▽

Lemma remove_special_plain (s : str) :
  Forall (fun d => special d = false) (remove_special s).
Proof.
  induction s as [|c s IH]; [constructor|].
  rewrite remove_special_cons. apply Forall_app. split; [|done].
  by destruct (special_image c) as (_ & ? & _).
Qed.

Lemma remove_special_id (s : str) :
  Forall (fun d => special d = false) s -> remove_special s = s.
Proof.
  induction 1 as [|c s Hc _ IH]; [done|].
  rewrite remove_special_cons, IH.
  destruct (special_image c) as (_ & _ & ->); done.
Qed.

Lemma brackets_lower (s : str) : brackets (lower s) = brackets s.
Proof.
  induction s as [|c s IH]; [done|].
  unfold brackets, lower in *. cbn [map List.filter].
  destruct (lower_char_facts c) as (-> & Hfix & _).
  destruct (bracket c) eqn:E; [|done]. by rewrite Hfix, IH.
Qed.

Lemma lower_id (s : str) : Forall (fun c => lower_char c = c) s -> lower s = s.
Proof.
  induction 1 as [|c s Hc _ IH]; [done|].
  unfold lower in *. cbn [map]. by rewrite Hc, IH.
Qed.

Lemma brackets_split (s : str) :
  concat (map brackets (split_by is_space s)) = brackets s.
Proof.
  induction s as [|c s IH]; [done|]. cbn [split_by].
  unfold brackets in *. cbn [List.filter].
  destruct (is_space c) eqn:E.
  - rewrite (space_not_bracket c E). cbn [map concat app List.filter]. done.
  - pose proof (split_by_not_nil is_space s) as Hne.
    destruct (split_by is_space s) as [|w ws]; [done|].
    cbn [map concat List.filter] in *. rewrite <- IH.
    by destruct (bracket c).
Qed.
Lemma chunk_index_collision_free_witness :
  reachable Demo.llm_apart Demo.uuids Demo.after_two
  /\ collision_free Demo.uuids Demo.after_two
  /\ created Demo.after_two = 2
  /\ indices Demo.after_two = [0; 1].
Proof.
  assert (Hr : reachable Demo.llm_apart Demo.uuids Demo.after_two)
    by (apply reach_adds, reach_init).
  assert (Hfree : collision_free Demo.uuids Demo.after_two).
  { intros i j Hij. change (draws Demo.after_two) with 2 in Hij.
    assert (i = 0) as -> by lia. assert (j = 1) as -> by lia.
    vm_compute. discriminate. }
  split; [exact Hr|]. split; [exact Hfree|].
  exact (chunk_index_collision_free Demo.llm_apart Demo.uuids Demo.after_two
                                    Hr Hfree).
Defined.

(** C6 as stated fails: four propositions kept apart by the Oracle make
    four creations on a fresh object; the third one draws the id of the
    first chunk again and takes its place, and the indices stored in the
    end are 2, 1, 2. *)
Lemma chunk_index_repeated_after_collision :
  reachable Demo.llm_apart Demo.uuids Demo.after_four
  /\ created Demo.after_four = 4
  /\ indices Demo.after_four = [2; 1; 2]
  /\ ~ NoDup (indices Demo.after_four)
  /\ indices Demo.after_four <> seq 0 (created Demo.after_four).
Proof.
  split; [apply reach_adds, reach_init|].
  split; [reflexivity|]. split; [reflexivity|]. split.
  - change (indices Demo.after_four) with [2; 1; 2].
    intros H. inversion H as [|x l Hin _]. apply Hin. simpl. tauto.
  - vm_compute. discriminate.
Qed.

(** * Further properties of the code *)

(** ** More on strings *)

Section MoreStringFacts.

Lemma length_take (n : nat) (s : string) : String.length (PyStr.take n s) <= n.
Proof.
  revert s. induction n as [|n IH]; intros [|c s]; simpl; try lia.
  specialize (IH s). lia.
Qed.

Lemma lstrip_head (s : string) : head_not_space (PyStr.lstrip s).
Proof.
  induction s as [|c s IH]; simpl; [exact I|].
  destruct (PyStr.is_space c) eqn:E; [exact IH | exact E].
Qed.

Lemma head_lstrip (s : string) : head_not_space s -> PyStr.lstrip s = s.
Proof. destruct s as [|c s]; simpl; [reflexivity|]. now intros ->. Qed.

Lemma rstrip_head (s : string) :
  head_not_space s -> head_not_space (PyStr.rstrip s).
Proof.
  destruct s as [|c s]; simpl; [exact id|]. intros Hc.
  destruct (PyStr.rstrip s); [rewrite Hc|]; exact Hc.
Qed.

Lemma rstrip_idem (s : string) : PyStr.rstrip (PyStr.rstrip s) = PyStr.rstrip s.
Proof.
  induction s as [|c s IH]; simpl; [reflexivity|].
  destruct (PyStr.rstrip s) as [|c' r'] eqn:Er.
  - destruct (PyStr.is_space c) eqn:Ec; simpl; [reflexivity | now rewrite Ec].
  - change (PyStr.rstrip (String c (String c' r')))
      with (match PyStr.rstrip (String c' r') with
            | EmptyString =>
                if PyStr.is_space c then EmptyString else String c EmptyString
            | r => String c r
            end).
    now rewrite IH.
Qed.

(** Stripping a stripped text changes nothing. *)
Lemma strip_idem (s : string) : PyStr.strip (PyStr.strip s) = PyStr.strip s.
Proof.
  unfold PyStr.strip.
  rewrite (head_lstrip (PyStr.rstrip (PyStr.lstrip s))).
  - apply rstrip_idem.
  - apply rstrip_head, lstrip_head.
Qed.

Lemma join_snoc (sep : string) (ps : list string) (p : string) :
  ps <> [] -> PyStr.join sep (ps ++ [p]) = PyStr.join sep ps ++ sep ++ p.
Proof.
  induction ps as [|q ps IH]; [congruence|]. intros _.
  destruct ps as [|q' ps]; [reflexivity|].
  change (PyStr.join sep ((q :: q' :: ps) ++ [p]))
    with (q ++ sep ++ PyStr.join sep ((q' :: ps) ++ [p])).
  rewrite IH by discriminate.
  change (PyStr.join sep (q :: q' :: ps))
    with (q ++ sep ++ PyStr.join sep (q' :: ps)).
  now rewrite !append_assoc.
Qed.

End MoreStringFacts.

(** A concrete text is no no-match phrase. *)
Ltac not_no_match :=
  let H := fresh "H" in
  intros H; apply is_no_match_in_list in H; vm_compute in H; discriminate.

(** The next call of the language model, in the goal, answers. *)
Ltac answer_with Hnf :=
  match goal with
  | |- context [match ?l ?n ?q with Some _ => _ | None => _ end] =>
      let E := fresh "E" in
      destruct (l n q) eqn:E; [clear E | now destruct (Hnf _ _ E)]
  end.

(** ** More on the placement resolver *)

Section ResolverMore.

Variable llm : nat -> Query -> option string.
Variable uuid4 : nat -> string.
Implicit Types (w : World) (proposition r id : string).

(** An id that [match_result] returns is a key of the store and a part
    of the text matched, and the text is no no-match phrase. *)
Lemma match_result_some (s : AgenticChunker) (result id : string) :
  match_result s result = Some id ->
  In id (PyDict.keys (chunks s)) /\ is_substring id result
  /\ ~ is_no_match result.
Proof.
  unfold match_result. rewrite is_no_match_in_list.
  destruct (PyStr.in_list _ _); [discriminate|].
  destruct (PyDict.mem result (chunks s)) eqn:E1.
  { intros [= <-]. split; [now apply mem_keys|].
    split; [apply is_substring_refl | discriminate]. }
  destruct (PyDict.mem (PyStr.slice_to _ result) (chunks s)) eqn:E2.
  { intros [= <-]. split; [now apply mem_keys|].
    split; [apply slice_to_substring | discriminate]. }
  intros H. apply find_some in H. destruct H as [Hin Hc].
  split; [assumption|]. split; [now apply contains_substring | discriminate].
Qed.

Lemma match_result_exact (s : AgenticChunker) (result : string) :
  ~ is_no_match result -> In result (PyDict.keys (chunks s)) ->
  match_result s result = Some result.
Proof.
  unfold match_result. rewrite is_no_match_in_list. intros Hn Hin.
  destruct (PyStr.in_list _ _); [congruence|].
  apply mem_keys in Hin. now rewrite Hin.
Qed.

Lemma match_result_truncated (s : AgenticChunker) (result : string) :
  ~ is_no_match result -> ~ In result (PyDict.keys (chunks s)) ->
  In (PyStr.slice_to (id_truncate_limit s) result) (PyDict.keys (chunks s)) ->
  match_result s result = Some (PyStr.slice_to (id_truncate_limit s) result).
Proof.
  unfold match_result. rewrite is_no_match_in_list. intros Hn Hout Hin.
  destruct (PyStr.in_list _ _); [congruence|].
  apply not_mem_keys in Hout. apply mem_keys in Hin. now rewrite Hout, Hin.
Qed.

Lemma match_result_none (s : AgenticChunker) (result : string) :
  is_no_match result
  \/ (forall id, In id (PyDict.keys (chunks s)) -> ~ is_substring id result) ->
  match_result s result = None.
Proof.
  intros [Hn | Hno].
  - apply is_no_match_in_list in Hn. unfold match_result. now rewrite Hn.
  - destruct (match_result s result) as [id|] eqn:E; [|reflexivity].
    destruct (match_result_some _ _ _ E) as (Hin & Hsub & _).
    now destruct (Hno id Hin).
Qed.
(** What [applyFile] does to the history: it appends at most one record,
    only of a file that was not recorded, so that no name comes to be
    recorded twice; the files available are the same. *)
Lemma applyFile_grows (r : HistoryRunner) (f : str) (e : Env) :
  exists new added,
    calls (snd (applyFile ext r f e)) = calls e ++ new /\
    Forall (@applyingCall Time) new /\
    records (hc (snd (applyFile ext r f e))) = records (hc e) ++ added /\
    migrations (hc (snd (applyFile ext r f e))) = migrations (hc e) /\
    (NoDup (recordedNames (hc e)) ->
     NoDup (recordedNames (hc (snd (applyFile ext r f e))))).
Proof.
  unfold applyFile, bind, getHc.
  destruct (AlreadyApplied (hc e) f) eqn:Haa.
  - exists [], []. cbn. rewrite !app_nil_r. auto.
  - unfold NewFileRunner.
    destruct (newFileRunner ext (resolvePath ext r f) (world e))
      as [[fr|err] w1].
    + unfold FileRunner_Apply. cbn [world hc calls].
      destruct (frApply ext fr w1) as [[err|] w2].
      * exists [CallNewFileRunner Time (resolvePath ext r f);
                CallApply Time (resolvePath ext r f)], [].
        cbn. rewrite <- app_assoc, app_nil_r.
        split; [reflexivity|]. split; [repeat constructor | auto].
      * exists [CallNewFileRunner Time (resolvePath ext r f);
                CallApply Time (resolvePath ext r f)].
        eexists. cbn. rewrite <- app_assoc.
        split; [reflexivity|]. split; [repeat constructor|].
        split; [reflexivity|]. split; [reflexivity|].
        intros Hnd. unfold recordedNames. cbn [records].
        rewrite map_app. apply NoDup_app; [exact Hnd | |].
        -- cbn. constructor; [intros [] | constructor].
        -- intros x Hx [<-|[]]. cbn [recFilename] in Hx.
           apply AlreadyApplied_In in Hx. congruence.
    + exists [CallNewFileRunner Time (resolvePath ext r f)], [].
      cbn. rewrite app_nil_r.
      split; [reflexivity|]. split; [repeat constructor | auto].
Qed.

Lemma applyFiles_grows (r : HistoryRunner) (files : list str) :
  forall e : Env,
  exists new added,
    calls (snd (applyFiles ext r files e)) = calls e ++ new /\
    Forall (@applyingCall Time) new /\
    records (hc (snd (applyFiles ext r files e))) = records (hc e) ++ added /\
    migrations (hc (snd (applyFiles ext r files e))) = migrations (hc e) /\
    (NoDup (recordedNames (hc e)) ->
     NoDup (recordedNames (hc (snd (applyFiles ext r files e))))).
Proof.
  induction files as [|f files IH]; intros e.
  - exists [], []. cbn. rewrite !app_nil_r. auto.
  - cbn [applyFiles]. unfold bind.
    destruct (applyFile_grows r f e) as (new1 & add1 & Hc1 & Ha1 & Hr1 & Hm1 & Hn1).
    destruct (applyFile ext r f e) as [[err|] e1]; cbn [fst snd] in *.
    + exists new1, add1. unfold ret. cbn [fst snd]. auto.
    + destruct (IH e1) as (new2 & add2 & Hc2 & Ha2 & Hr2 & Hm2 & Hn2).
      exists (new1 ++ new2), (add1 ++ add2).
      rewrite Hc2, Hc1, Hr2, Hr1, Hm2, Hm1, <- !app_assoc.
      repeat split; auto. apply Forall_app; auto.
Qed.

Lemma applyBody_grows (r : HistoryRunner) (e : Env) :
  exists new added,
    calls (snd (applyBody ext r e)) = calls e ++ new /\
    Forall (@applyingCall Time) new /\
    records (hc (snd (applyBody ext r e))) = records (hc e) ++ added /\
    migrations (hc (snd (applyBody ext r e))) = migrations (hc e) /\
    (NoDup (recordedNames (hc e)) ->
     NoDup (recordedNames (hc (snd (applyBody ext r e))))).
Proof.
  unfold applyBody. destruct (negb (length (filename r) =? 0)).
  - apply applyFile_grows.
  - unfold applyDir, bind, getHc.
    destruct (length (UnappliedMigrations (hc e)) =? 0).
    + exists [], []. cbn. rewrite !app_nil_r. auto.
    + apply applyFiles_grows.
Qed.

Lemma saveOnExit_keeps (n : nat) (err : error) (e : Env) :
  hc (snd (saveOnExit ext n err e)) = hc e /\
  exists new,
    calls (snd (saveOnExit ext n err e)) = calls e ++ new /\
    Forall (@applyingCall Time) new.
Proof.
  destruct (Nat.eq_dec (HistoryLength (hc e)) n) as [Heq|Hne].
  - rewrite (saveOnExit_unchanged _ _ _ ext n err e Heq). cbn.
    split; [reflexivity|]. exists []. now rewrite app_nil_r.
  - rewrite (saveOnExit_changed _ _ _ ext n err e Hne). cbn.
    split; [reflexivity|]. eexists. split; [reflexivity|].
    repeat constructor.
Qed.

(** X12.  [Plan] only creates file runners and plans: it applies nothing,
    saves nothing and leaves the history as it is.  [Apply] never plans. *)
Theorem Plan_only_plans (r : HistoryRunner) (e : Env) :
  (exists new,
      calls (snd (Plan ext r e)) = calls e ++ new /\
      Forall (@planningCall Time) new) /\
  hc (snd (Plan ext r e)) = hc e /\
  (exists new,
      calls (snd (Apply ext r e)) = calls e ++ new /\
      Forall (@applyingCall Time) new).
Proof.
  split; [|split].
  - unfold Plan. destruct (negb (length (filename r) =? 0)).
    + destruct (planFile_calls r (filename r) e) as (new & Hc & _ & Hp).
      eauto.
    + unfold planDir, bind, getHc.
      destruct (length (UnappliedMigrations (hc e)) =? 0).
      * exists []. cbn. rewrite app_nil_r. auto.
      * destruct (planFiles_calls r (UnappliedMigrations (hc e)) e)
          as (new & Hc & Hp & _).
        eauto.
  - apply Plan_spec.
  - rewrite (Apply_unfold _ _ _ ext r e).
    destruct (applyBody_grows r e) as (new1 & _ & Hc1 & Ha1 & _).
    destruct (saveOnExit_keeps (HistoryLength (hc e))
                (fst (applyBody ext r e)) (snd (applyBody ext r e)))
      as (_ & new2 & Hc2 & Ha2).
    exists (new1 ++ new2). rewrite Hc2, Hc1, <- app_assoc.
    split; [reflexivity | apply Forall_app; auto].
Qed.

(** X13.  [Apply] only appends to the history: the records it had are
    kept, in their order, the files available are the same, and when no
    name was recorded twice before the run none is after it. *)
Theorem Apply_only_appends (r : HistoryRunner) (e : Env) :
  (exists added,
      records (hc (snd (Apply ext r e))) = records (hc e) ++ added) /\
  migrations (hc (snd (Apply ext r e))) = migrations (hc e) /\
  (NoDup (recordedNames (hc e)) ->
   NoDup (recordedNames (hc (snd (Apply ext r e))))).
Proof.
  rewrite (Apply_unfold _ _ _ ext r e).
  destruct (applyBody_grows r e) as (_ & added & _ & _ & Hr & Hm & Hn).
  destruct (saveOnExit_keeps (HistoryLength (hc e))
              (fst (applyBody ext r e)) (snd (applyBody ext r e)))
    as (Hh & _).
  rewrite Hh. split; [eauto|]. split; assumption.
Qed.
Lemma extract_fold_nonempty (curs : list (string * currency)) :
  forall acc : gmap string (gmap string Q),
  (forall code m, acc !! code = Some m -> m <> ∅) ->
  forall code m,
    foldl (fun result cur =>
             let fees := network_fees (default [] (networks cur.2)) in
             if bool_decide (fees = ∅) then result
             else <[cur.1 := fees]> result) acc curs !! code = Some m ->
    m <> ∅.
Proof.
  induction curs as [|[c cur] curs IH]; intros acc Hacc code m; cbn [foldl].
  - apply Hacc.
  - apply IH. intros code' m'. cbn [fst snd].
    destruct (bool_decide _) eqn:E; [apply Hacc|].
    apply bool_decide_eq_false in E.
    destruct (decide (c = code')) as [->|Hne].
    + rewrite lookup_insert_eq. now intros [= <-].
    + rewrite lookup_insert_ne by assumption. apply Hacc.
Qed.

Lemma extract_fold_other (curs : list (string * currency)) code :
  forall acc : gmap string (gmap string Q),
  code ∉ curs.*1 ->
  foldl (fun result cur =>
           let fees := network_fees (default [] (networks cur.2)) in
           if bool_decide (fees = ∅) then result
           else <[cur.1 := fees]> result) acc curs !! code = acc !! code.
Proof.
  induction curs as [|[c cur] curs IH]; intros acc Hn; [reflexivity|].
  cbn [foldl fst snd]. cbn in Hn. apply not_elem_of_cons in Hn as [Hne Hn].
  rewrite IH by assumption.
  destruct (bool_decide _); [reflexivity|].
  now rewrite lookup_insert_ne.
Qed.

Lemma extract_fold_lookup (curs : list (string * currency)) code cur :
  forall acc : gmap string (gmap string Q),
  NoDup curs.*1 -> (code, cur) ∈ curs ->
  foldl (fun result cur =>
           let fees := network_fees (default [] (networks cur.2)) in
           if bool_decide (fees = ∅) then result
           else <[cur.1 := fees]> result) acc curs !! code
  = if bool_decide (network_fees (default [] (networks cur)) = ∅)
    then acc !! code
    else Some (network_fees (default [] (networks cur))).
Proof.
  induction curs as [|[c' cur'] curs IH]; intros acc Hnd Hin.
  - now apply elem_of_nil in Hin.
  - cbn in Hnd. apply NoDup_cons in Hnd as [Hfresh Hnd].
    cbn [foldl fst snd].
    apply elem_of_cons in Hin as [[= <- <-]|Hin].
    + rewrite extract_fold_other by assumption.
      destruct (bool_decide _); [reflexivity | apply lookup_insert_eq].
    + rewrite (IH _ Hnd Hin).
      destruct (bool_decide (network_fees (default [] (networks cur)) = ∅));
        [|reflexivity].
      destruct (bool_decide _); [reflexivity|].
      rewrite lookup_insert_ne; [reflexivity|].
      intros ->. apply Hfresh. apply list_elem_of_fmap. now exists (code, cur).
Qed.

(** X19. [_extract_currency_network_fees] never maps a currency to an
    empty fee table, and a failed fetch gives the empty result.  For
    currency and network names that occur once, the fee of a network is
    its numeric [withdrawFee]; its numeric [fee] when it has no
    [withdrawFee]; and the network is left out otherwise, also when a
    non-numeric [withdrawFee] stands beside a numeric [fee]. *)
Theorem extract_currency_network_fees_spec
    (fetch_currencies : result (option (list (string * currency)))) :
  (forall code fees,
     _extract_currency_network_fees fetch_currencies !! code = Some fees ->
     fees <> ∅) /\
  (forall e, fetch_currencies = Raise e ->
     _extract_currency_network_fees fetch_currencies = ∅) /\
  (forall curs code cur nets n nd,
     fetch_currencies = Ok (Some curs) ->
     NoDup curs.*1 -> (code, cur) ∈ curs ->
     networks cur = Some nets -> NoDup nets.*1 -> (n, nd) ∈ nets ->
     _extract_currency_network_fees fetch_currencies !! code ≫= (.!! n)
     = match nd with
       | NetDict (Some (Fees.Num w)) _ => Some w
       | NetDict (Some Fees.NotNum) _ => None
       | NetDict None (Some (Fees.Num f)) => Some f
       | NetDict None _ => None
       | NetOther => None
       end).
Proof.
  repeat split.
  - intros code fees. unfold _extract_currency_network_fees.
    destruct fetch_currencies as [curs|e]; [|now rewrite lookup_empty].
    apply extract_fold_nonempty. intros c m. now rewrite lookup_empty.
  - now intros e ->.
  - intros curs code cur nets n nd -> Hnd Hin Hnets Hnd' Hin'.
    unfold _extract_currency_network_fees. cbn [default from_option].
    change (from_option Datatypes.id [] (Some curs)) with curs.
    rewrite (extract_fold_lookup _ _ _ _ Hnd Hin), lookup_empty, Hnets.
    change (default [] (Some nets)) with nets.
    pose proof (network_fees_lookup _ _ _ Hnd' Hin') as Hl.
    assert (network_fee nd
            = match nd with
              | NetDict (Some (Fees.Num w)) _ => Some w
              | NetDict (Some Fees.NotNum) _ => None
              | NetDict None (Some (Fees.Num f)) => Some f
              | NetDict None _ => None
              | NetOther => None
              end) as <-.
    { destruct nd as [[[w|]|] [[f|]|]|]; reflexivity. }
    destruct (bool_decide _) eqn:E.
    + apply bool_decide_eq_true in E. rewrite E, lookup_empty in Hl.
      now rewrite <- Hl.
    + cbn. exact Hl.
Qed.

△

> Task prompt
Look back at the entries above and repeat, unchanged, every line from the line holding "(** Stripping a" through the line holding "change (PyStr.join sep ((q".

> Answer to this problem
(** Stripping a stripped text changes nothing. *)
Lemma strip_idem (s : string) : PyStr.strip (PyStr.strip s) = PyStr.strip s.
Proof.
  unfold PyStr.strip.
  rewrite (head_lstrip (PyStr.rstrip (PyStr.lstrip s))).
  - apply rstrip_idem.
  - apply rstrip_head, lstrip_head.
Qed.

Lemma join_snoc (sep : string) (ps : list string) (p : string) :
  ps <> [] -> PyStr.join sep (ps ++ [p]) = PyStr.join sep ps ++ sep ++ p.
Proof.
  induction ps as [|q ps IH]; [congruence|]. intros _.
  destruct ps as [|q' ps]; [reflexivity|].
  change (PyStr.join sep ((q :: q' :: ps) ++ [p]))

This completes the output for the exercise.